--- Entries shown ---
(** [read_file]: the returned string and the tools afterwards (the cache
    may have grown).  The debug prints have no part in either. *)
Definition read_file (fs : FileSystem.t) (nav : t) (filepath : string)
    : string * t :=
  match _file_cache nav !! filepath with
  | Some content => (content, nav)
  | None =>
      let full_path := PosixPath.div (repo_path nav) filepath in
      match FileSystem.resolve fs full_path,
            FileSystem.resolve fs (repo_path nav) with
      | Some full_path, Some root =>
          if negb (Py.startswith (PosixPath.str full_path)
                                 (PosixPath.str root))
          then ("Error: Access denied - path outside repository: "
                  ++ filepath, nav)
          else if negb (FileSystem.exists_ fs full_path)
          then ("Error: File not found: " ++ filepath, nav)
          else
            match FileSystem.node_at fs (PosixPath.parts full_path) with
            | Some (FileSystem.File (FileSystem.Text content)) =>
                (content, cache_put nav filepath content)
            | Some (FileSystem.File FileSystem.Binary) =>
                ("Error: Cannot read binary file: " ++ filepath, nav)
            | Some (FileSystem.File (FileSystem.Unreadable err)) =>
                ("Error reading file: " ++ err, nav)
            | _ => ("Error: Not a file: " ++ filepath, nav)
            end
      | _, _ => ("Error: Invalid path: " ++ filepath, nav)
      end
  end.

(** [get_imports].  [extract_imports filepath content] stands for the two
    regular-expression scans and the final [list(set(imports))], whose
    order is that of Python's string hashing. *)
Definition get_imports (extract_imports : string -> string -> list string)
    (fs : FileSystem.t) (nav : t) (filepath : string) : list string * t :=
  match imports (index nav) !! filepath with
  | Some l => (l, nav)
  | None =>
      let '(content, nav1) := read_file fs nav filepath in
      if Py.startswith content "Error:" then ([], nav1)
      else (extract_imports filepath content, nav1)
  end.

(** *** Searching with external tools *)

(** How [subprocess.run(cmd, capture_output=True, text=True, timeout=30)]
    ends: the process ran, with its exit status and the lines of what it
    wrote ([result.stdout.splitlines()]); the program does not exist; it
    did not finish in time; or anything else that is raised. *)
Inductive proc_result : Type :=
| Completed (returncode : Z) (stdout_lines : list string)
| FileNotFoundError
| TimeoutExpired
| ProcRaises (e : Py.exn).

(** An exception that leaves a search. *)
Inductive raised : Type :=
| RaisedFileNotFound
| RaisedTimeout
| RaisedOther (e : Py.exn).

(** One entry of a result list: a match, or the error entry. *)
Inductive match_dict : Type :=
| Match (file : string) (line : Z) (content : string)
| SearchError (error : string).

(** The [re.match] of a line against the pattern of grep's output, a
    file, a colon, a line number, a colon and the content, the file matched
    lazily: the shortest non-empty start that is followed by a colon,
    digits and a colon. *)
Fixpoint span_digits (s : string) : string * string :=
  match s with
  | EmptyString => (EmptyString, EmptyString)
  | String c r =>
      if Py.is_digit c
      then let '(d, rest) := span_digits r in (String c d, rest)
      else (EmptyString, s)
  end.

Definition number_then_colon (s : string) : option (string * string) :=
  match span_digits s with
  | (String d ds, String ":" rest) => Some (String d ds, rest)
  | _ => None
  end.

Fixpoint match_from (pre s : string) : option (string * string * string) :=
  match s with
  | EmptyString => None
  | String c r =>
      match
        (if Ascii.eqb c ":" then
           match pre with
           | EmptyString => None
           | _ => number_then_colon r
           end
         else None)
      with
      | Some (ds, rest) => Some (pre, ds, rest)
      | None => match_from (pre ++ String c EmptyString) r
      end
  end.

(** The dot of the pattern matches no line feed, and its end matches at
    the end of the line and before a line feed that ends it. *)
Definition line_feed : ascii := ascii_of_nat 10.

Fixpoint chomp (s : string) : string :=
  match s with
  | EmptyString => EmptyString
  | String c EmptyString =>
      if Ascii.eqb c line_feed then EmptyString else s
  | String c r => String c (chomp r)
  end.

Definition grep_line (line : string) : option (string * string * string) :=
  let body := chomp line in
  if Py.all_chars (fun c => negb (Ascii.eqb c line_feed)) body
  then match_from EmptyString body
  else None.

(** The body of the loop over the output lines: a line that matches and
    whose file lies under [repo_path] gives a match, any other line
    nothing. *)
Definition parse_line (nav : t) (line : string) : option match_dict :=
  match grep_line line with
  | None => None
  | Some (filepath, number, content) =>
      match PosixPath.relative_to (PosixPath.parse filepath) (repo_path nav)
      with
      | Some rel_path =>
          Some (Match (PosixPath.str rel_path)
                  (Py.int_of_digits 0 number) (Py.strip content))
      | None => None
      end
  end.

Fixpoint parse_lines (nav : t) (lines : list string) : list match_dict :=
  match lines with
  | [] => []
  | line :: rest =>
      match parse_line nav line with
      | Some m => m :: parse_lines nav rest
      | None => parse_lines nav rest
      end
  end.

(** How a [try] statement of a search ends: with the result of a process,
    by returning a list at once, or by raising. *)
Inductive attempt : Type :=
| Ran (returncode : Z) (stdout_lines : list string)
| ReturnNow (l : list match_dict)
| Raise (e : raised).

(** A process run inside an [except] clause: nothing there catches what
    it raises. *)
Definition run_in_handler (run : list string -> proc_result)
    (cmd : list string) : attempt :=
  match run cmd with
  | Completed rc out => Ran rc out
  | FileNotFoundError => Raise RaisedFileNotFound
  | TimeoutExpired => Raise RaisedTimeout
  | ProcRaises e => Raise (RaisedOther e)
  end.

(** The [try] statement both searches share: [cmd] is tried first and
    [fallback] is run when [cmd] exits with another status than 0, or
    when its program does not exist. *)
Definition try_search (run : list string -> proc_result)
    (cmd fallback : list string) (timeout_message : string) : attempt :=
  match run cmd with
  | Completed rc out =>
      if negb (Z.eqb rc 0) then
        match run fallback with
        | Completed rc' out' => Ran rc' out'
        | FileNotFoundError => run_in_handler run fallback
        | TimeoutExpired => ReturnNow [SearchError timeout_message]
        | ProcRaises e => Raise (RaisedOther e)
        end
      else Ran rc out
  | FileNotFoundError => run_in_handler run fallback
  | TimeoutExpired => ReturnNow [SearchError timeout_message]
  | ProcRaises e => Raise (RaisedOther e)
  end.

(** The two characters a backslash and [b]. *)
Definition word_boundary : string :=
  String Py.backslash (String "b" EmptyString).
---
**What the task requires**: Lines holding the string "negb" are the answer; copy each one from the listing above.

**Output below**:
          if negb (Py.startswith (PosixPath.str full_path)
          else if negb (FileSystem.exists_ fs full_path)
  if Py.all_chars (fun c => negb (Ascii.eqb c line_feed)) body
      if negb (Z.eqb rc 0) then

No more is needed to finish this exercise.